Aumento de cirurgias?
A decisão do CFM amplia a faixa de potenciais pacientes de cirurgia bariátrica. Com isso, há risco de aumentar a quantidade de procedimentos, que já vem subindo a cada ano, destaca a nutricionista Flavia Felippe, especialista em obesidade.
— A medida torna a cirurgia mais acessível à população e flexibiliza as regras. Entre 2020 e 2024, já tivemos um aumento de 42% no número de cirurgias realizadas no Brasil, sendo que foram quase 300 mil procedimentos nesses quatro anos — afirma.
O dado é da Sociedade Brasileira de Cirurgia Bariátrica e Metabólica (SBCBM). Por isso, segundo Flavia, é necessário alertar a população sobre os cuidados associados à bariátrica, tanto em termos de alimentação quanto no estilo de vida, sobretudo para os jovens, que ainda estão formando os hábitos alimentares.
— Quem faz a cirurgia terá que passar a vida toda fazendo exames laboratoriais para verificar se há deficiência de ferro, de vitaminas. Como a ingestão de alimentos fica limitada, podem faltar nutrientes importantes, e a saúde fica mais vulnerável — explica Flavia.

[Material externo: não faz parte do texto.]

(** The instant of six fields. *)
Definition instant (y m d h mi s : Z) : option Z := (λ t, t + 3600 * h + 60 * mi + s) <$> ymd y m d.
Definition parse_rfc3339 (text : string) : option Z :=
  match text with
  | String y1 (String y2 (String y3 (String y4 (String _ (String m1 (String m2 (String _
      (String d1 (String d2 (String _ (String h1 (String h2 (String _ (String i1 (String i2
      (String _ (String s1 (String s2 zone)))))))))))))))))) =>
      if decide (zone ≠ "+00:00") then None else
      y ← digits (String y1 (String y2 (String y3 (String y4 ""))));
      m ← digits (String m1 (String m2 ""));
      d ← digits (String d1 (String d2 ""));
      h ← digits (String h1 (String h2 ""));
      i ← digits (String i1 (String i2 ""));
      s ← digits (String s1 (String s2 ""));
      instant y m d h i s
  | _ => None
  end.

#[export] Instance gregorian : Calendar := {|
  in_calendar := in_range;
  year t := year_of_day (day_of t);
  month t := month_of_day (day_of t);
  num_days_from_monday t := weekday (day_of t);
  hour t := t mod DAY / 3600;
  midnight t := t - t mod DAY;
  with_ymd := ymd;
  checked_add_days t n := guard (t + n * DAY);
  checked_sub_days t n := guard (t - n * DAY);
  checked_sub_months := sub_months;
  Calendar.format := format;
  to_rfc3339 := rfc3339;
  parse_from_rfc3339 := parse_rfc3339;
|}.

Example known_dates :
  with_ymd 1970 1 1 = Some 0 ∧ with_ymd 2024 2 29 = Some 1709164800 ∧ with_ymd 2023 2 29 = None ∧
  Calendar.format 1767225599 "%Y-%m-%d" = "2025-12-31" ∧ Calendar.format 1767225599 "%G-W%V" = "2026-W01" ∧
  to_rfc3339 1700000000 = "2023-11-14T22:13:20+00:00" ∧
  checked_sub_months 1711843200 1 = Some 1709164800.
Proof. vm_compute. repeat split. Qed.
(** ** The walk tiles the window *)

(** The walk with no limit. *)
Fixpoint steps (fuel : nat) (w : Window) (p : Period) (cursor : Z) : list (string * Window) :=
  match fuel with
  | O => []
  | S fuel =>
      if decide (cursor < w_until w) then
        match next_of p cursor with
        | None => []
        | Some following =>
            let clipped := mkWindow (Z.max cursor (w_from w)) (Z.min following (w_until w)) in
            if decide (w_from clipped < w_until clipped)
            then (format cursor (key_format p), clipped) :: steps fuel w p following
            else steps fuel w p following
        end
      else []
  end.

Lemma walk_steps_limit fuel w p limit cursor n :
  0 ≤ n ≤ limit →
  walk_steps fuel w (key_format p) limit (next_of p) cursor n =
    let l := steps fuel w p cursor in
    if decide (n + Z.of_nat (length l) ≤ limit) then Some l else None.
Proof.
  revert cursor n. induction fuel as [|fuel IH]; intros cursor n Hn; cbn -[Z.of_nat].
  - by rewrite decide_True by (cbn; lia).
  - case_decide; [|by rewrite decide_True by (cbn; lia)].
    destruct (next_of p cursor) as [following|]; [|by rewrite decide_True by (cbn; lia)].
    case_decide; [|by apply IH]. case_decide as Hl.
    + rewrite decide_False; [done|]. cbn [length]. lia.
    + rewrite IH by lia. cbn zeta. cbn [length]. case_decide; case_decide; [done|lia|lia|done].
Qed.

Lemma steps_length fuel w p cursor : (length (steps fuel w p cursor) ≤ fuel)%nat.
Proof.
  revert cursor. induction fuel as [|fuel IH]; intros cursor; cbn; [lia|].
  case_decide; [|cbn; lia]. destruct (next_of p cursor) as [following|]; [|cbn; lia].
  specialize (IH following). case_decide; cbn; lia.
Qed.

(** [l] tiles [a, b): adjacent non-empty windows, each inside the period its
    key names. *)
Fixpoint tiles (p : Period) (a b : Z) (l : list (string * Window)) : Prop :=
  match l with
  | [] => a = b
  | (key, x) :: l =>
      w_from x = a ∧ a < w_until x ∧
      (∀ t, contains x t = true → ∃ c, opening_of p t = Some c ∧ key = format c (key_format p)) ∧
      tiles p (w_until x) b l
  end.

Dados de 2024 do Sistema de Vigilância Alimentar e Nutricional (SISVAN) apontam que a região Sul tem os maiores índices de obesidade do país. Conforme o levantamento, a média de obesidade no grau III (o mais grave) na região é de 7%, contra 4% no Brasil.
Quanto ao grau intermediário, há prevalência de 12% no Sul, sendo que no país a média é de 7,7%. Já quando se trata da obesidade grau I, o nível mais moderado, há prevalência de 23% no Sul, também acima da média do Brasil, que atingiu 19%.